At the beginning of this century, the Christian Ethiopian painting that had flourished for hundreds of years in the churches and monasteries of highland Abyssinia was fading and giving way, leaving behind a unique form of art for a new kind of artistic representation. The forerunners of this new genre of painting were the many church-trained dissident painters and other self-taught artists, some of whom enjoyed commissions for their works. These artists, along with those whose art education was in Europe in the 1920s and ’30s, brought about a new tradition in the visual arts culture in modern Ethiopia. By the 1930s, the members of this new class of painters were hired by the government and recognized as professionals. And by the 1960s, the number of painters following the first graduating class of the Addis Ababa Fine Arts School, and those coming from abroad with a new kind of painting, (known as international style) grew steadily. As a result, three main traditions of painting developed.

blacksun.jpg
//Black Sun, by: Getachew Yosef, oil on canvas//

The first is the realistic or naturalistic style that describes both Ethiopian pathos and glamour. Like the literature of the time, the subject matter of these paintings was based on a new reality–Nationalism. Second is the myth of Abstractionism, Expressionism and Surrealism, the inquest of spirituality in the style of the Western avant- garde movement, which, in most instances, turns out to be an assertion of Ethiopian/African identity through the visual arts. The last is represented by an impressionist, expressionist and social realist style intended to be sentimental and political in nature with its depictions of the cluttered, shabby streets of the cities, urban scenes and the downtrodden masses. These three main artistic traditions existed side by side until 1974 with the overthrow of the emperor.

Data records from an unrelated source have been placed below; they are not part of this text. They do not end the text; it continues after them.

Lemma plane_bit_view b b' :
  (forall c r f, c < 18 -> r < 8 -> f < 8 -> plane_bit b c r f = plane_bit b' c r f) ->
  same_view b b'.
Proof.
  intros Hbits. repeat split.
  - intros sq Hsq. destruct (square_coords sq Hsq) as (Hr & Hf & Heq).
    destruct (piece_at b sq) as [p|] eqn:Hp.
    + pose proof (piece_plane_lt p) as Hlt.
      specialize (Hbits (piece_plane p) (sq / 8) (sq mod 8) ltac:(lia) Hr Hf).
      unfold plane_bit in Hbits. rewrite Heq, Hp in Hbits.
      replace (piece_plane p <? 12) with true in Hbits by (symmetry; now apply Nat.ltb_lt).
      rewrite Nat.eqb_refl in Hbits.
      destruct (piece_at b' sq) as [p'|]; [|discriminate].
      symmetry in Hbits. apply Nat.eqb_eq in Hbits. apply piece_plane_inj in Hbits.
      now subst.
    + destruct (piece_at b' sq) as [p'|] eqn:Hp'; [|reflexivity].
      pose proof (piece_plane_lt p') as Hlt.
      specialize (Hbits (piece_plane p') (sq / 8) (sq mod 8) ltac:(lia) Hr Hf).
      unfold plane_bit in Hbits. rewrite Heq, Hp, Hp' in Hbits.
      replace (piece_plane p' <? 12) with true in Hbits by (symmetry; now apply Nat.ltb_lt).
      rewrite Nat.eqb_refl in Hbits. discriminate.
  - specialize (Hbits 12 0 0 ltac:(lia) ltac:(lia) ltac:(lia)). cbn in Hbits.
    destruct (turn b), (turn b'); cbn in Hbits; try reflexivity; discriminate.
  - intros k.
    destruct k;
      [specialize (Hbits 13 0 0 ltac:(lia) ltac:(lia) ltac:(lia))
      |specialize (Hbits 14 0 0 ltac:(lia) ltac:(lia) ltac:(lia))
      |specialize (Hbits 15 0 0 ltac:(lia) ltac:(lia) ltac:(lia))
      |specialize (Hbits 16 0 0 ltac:(lia) ltac:(lia) ltac:(lia))];
      exact Hbits.
  - unfold ep_file.
    destruct (ep_square b) as [sq|] eqn:He, (ep_square b') as [sq'|] eqn:He'; cbn.
    + pose proof (Nat.mod_upper_bound sq 8 ltac:(lia)) as Hlt.
      specialize (Hbits 17 0 (sq mod 8) ltac:(lia) ltac:(lia) Hlt).
      unfold plane_bit in Hbits. cbn [Nat.ltb Nat.leb Nat.eqb] in Hbits.
      rewrite He, He', Nat.eqb_refl in Hbits.
      symmetry in Hbits. apply Nat.eqb_eq in Hbits.
      rewrite !square_file_mod. now rewrite Hbits.
    + pose proof (Nat.mod_upper_bound sq 8 ltac:(lia)) as Hlt.
      specialize (Hbits 17 0 (sq mod 8) ltac:(lia) ltac:(lia) Hlt).
      unfold plane_bit in Hbits. cbn [Nat.ltb Nat.leb Nat.eqb] in Hbits.
      rewrite He, He', Nat.eqb_refl in Hbits. discriminate.
    + pose proof (Nat.mod_upper_bound sq' 8 ltac:(lia)) as Hlt.
      specialize (Hbits 17 0 (sq' mod 8) ltac:(lia) ltac:(lia) Hlt).
      unfold plane_bit in Hbits. cbn [Nat.ltb Nat.leb Nat.eqb] in Hbits.
      rewrite He, He', Nat.eqb_refl in Hbits. discriminate.
    + reflexivity.
Qed.

(** X3. Two positions have the same encoding exactly when the encoder's
    queries cannot tell them apart: same pieces on the 64 squares, same
    side to move, same four castling permissions and same en-passant
    file.  The rank of the en-passant target and anything the board
    answers for squares beyond 63 do not reach the encoding. *)
Theorem encode_board_eq_iff_same_view (b b' : Board) :
  encode_board b = encode_board b' <-> same_view b b'.
Proof.
  destruct (encode_board_cells b) as (enc & Henc & Hcells).
  destruct (encode_board_cells b') as (enc' & Henc' & Hcells').
  rewrite Henc, Henc'. split.
  - intros [= <-]. apply plane_bit_view. intros c r f Hc Hr Hf.
    destruct Hcells as (_ & _ & _ & Hc1). destruct Hcells' as (_ & _ & _ & Hc2).
    specialize (Hc1 c r f Hc Hr Hf). rewrite Hc2 in Hc1 by done.
    injection Hc1 as Hc1. symmetry. now apply bit_value_inj.
  - intros Hview. f_equal. eapply cells_unique; [exact Hcells|].
    eapply cells_ext; [exact Hcells'|]. intros c r f Hc Hr Hf.
    symmetry. now apply plane_bit_same_view.
Qed.

(** X1. Plane 12 is 1.0 in all 64 cells when White is to move and 0.0
    in all 64 cells when Black is. *)
Theorem encode_board_side_to_move_plane (board : Board) :
  exists enc, encode_board board = Ok enc /\
    forall r f, r < 8 -> f < 8 ->
      np.getitem3 enc SIDE_TO_MOVE_CHANNEL r f =
        Ok (if Bool.eqb (turn board) WHITE then np.f32_one else np.f32_zero).
Proof.
  destruct (encode_board_cells board) as (enc & Henc & Hcells).
  exists enc. split; [done|]. intros r f Hr Hf.
  rewrite (cells_getitem3 _ _ _ _ _ Hcells) by (cbv; lia || done). reflexivity.
Qed.

(** X2. Each of planes 13-16 is 1.0 in all 64 cells when the board
    grants its castling permission (white kingside, white queenside,
    black kingside, black queenside, in this order) and 0.0 in all 64
    cells when it does not. *)
Theorem encode_board_castling_planes (board : Board) :
  exists enc, encode_board board = Ok enc /\
    forall r f, r < 8 -> f < 8 ->
      np.getitem3 enc CASTLING_WK_CHANNEL r f =
        Ok (if has_kingside_castling_rights board WHITE then np.f32_one else np.f32_zero) /\
      np.getitem3 enc CASTLING_WQ_CHANNEL r f =
        Ok (if has_queenside_castling_rights board WHITE then np.f32_one else np.f32_zero) /\
      np.getitem3 enc CASTLING_BK_CHANNEL r f =
        Ok (if has_kingside_castling_rights board BLACK then np.f32_one else np.f32_zero) /\
      np.getitem3 enc CASTLING_BQ_CHANNEL r f =
        Ok (if has_queenside_castling_rights board BLACK then np.f32_one else np.f32_zero).
Proof.
  destruct (encode_board_cells board) as (enc & Henc & Hcells).
  exists enc. split; [done|]. intros r f Hr Hf.
  repeat split; rewrite (cells_getitem3 _ _ _ _ _ Hcells) by (cbv; lia || done); reflexivity.
Qed.

Lemma plane_ext a a' c :
  (forall r f, r < 8 -> f < 8 -> np.getitem3 a c r f = np.getitem3 a' c r f) ->
  plane a c = plane a' c.
Proof.
  intros H. unfold plane. rewrite !flat_map_concat_map. f_equal.
  apply map_ext_in. intros r Hr. apply in_seq in Hr.
  apply map_ext_in. intros f Hf. apply in_seq in Hf. apply H; lia.
Qed.

(** X5. Each group of planes is written from its own query alone:
    planes 0-11 from the pieces, plane 12 from the side to move, each of
    planes 13-16 from its castling permission, plane 17 from the
    en-passant file.  Two positions that agree on one of these have
    that part of the encoding in common, whatever else differs. *)
Theorem encode_board_plane_locality (b b' : Board) :
  exists enc enc', encode_board b = Ok enc /\ encode_board b' = Ok enc' /\
    ((forall sq, sq < 64 -> piece_at b sq = piece_at b' sq) ->
       forall c, c < 12 -> plane enc c = plane enc' c) /\
    (turn b = turn b' -> plane enc 12 = plane enc' 12) /\
    (forall k, has_right b k = has_right b' k ->
       plane enc (castling_plane k) = plane enc' (castling_plane k)) /\
    (ep_file b = ep_file b' -> plane enc 17 = plane enc' 17).
Proof.
  destruct (encode_board_cells b) as (enc & Henc & Hcells).
  destruct (encode_board_cells b') as (enc' & Henc' & Hcells').
  exists enc, enc'. split; [done|]. split; [done|].
  assert (Hget : forall c, c < 18 ->
    (forall r f, r < 8 -> f < 8 -> plane_bit b c r f = plane_bit b' c r f) ->
    plane enc c = plane enc' c).
  { intros c Hc Hbits. apply plane_ext. intros r f Hr Hf.
    rewrite (cells_getitem3 _ _ _ _ _ Hcells), (cells_getitem3 _ _ _ _ _ Hcells') by done.
    now rewrite Hbits. }
  split; [|split; [|split]].
  - intros Hp c Hc. apply Hget; [lia|]. intros r f Hr Hf. unfold plane_bit.
    replace (c <? 12) with true by (symmetry; now apply Nat.ltb_lt).
    now rewrite Hp by lia.
  - intros Ht. apply Hget; [lia|]. intros r f Hr Hf. unfold plane_bit. cbn. now rewrite Ht.
  - intros k Hk. apply Hget; [destruct k; cbn; lia|]. intros r f Hr Hf.
    destruct k; cbn in Hk |- *; exact Hk.
  - intros He. apply Hget; [lia|]. intros r f Hr Hf. unfold plane_bit.
    cbn [Nat.ltb Nat.leb Nat.eqb]. unfold ep_file in He.
    destruct (ep_square b) as [sq|], (ep_square b') as [sq'|]; cbn in He; try discriminate.
    + injection He as He. rewrite !square_file_mod in He. now rewrite He.
    + reflexivity.
Qed.

End EncoderMore.

Section PieceCount.
Import chess board_encoder.

Lemma length_filter_sum {A} (h : A -> bool) l :
  length (List.filter h l) = list_sum (map (fun x => Nat.b2n (h x)) l).
Proof.
  induction l as [|x l IH]; [reflexivity|]. simpl.
  destruct (h x); simpl; lia.
Qed.

Lemma count_ones_bits {A} (h : A -> bool) l :
  count_ones (map (fun x => bit_value (h x)) l) = list_sum (map (fun x => Nat.b2n (h x)) l).
Proof.
  unfold count_ones. induction l as [|x l IH]; [reflexivity|].
  cbn [map List.filter list_sum].
  destruct (h x); cbn [bit_value Nat.b2n].
  - change (SFeqb np.f32_one np.f32_one) with true. cbv iota. cbn [length]. rewrite IH. reflexivity.
  - change (SFeqb np.f32_one np.f32_zero) with false. cbv iota. rewrite IH. reflexivity.
Qed.

Lemma list_sum_flat_map {A B} (k : B -> nat) (F : A -> list B) l :
  list_sum (map k (flat_map F l)) = list_sum (map (fun a => list_sum (map k (F a))) l).
Proof.
  induction l as [|a l IH]; [reflexivity|]. cbn [flat_map map].
  rewrite map_app, list_sum_app. simpl. lia.
Qed.

Lemma list_sum_map_add {A} (f g : A -> nat) l :
  list_sum (map (fun x => f x + g x) l) = list_sum (map f l) + list_sum (map g l).
Proof. induction l as [|x l IH]; simpl; lia. Qed.

Lemma list_sum_swap {A B} (k : A -> B -> nat) (l1 : list A) (l2 : list B) :
  list_sum (map (fun a => list_sum (map (k a) l2)) l1)
  = list_sum (map (fun x => list_sum (map (fun a => k a x) l1)) l2).
Proof.
  induction l1 as [|a l1 IH].
  - induction l2 as [|x l2 IH2]; simpl in *; lia.
  - cbn [map]. change (list_sum (?x :: ?l)) with (x + list_sum l).
    rewrite IH, <- list_sum_map_add. reflexivity.
Qed.

Lemma piece_planes_data b enc :
  cells enc (plane_bit b) ->
  take 768 (np.data enc)
  = map (fun p => bit_value (plane_bit b (p / 8 / 8) ((p / 8) mod 8) (p mod 8))) (seq 0 768).
Proof.
  intros (_ & _ & Hl & Hc). apply list_eq. intros i.
  rewrite list_lookup_fmap.
  destruct (Nat.lt_ge_cases i 768) as [Hi|Hi].
  - rewrite lookup_take_lt by done. rewrite lookup_seq_lt by done. cbn [fmap option_fmap option_map].
    pose proof (Nat.div_mod_eq i 8) as H1.
    pose proof (Nat.div_mod_eq (i / 8) 8) as H2.
    pose proof (Nat.mod_upper_bound i 8 ltac:(lia)) as H3.
    pose proof (Nat.mod_upper_bound (i / 8) 8 ltac:(lia)) as H4.
    assert (Hi' : i = np.offset3 8 8 (i / 8 / 8) ((i / 8) mod 8) (i mod 8))
      by (unfold np.offset3; lia).
    rewrite Hi' at 1. rewrite Hc by lia. reflexivity.
  - rewrite lookup_take_ge by done. rewrite lookup_seq_ge by done. reflexivity.
Qed.

Lemma seq_768 :
  seq 0 768 = flat_map (fun c => map (fun sq => 64 * c + sq) (seq 0 64)) (seq 0 12).
Proof. vm_compute. reflexivity. Qed.

Lemma plane_sum_occupied b sq :
  list_sum (map (fun c => Nat.b2n match piece_at b sq with
                                  | Some p => piece_plane p =? c
                                  | None => false
                                  end) (seq 0 12))
  = Nat.b2n (occupied b sq).
Proof.
  unfold occupied. destruct (piece_at b sq) as [[[] []]|]; reflexivity.
Qed.

(** X4. The number of cells holding 1.0 in planes 0-11 is the number of
    occupied squares of the board: every piece is written, none twice,
    and nothing else is. *)
Theorem encode_board_piece_count (board : Board) :
  exists enc, encode_board board = Ok enc /\
    count_ones (take (12 * 8 * 8) (np.data enc)) = length (occupied_squares board).
Proof.
  destruct (encode_board_cells board) as (enc & Henc & Hcells).
  exists enc. split; [done|].
  change (12 * 8 * 8) with 768.
  rewrite (piece_planes_data _ _ Hcells), count_ones_bits.
  rewrite seq_768, (list_sum_flat_map _ _ (seq 0 12)).
  erewrite map_ext_in.
  2:{ intros c Hc. apply in_seq in Hc. rewrite map_map.
      erewrite map_ext_in; [reflexivity|]. intros sq Hsq. apply in_seq in Hsq. cbv beta.
      set (p := 64 * c + sq).
      pose proof (Nat.div_mod_eq p 8) as H1.
      pose proof (Nat.div_mod_eq (p / 8) 8) as H2.
      pose proof (Nat.mod_upper_bound p 8 ltac:(lia)) as H3.
      pose proof (Nat.mod_upper_bound (p / 8) 8 ltac:(lia)) as H4.
      assert (Hq : p / 8 / 8 = c) by lia.
      assert (Hs : 8 * ((p / 8) mod 8) + p mod 8 = sq) by lia.
      unfold plane_bit. rewrite Hq, Hs.
      replace (c <? 12) with true by (symmetry; apply Nat.ltb_lt; lia).
      reflexivity. }
  etransitivity;
    [exact (list_sum_swap
       (fun c sq => Nat.b2n match piece_at board sq with
                            | Some p => piece_plane p =? c
                            | None => false
                            end) (seq 0 12) (seq 0 64))|].
  erewrite map_ext; [|intros sq; apply plane_sum_occupied].
  unfold occupied_squares, SQUARES. now rewrite length_filter_sum.
Qed.

End PieceCount.

Section TensorEncoding.
Import chess board_encoder torch_device.

Lemma encode_board_tensor_available backends board d :
  is_available backends d = true ->
  exists enc, encode_board board = Ok enc /\
    encode_board_tensor backends board d
      = Ok (mkPlaced (torch.mkTensor [18; 8; 8] (np.data enc)) d) /\
    length (np.data enc) = 1152.
Proof.
  intros Hd. destruct (encode_board_cells board) as (enc & Henc & Hcells).
  exists enc. unfold encode_board_tensor. rewrite Henc. cbn [mbind Result_bind].
  destruct Hcells as (_ & Hs & Hl & _). unfold to, from_numpy. rewrite Hd. cbn [payload].
  now rewrite Hs.
Qed.


End TensorEncoding.

Section BlockMore.
Import torch model.

Lemma Conv2d_forward_wf K m C Co Kn pad x B H W :
  Conv2d_wf m C Co Kn pad -> 1 <= Co -> shape x = [B; C; H; W] ->
  Kn <= H + 2 * pad -> Kn <= W + 2 * pad ->
  exists y, Conv2d_forward K m x = Ok y /\
    shape y = [B; Co; H + 2 * pad + 1 - Kn; W + 2 * pad + 1 - Kn] /\
    length (data y) = B * (Co * ((H + 2 * pad + 1 - Kn) * (W + 2 * pad + 1 - Kn))).
Proof.
  intros Hwf HCo Hx HH HW. rewrite (Conv2d_forward_4d K _ _ _ _ _ _ _ _ _ Hwf HCo Hx HH HW).
  eexists. split; [reflexivity|]. cbn [shape data]. split; [done|].
  rewrite (length_concat_imap _ _
    (Co * ((H + 2 * pad + 1 - Kn) * (W + 2 * pad + 1 - Kn)))).
  - now rewrite length_chunks.
  - intros n s _. apply length_conv2d_sample.
Qed.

In 1977, when the country mobilized its professionals for a cause, the newly organized Ethiopian Artist’s Association show opens at the Addis Ababa City Hall Gallery as a testament to its solidarity with the “Ethiopia Tikdem” motto of the Derg. Out of nationalistic feelings and hope for a better future, even such figures as Maitre artists Afewerk Tekle and Gebre Kristos Desta submitted their works to the show. With few exceptions, all artists were involved in one way or the other in the dubious future of the socialist revolution and were therefore producing an Ethiopian style of socialist realism in painting and sculpture. This kind of artistic practice dominated in the late 1970s and 1980s. The very few who adhered to the previous artistic tradition were the odd men out. Either they were not understood or were left to practice their passion alone. Thanks to their political astuteness and knowledge of how to survive, artists like Woku Goshu , the late Tassew Chernet , Zerihun Yetmgeta ,Teshome Bekele, and Tebebe Terfa risked their lives in their quest for individual expression. However, they were fortunate to be able to show their works frequently to keep the tradition of the late ’sixties and early ’seventies alive. With the exception of lesser-known artists’ shows, which were taking place here and there in Addis Ababa, supporters of socialist realism were not interested in showing their works, but were instead encouraged to conform by a system of rewards and privileges through commissions. Many, like the respected artist Abdel Rahman M Sherif saw this sort of compensation as a “fulfillment, genuine enough, of their professional ideals.”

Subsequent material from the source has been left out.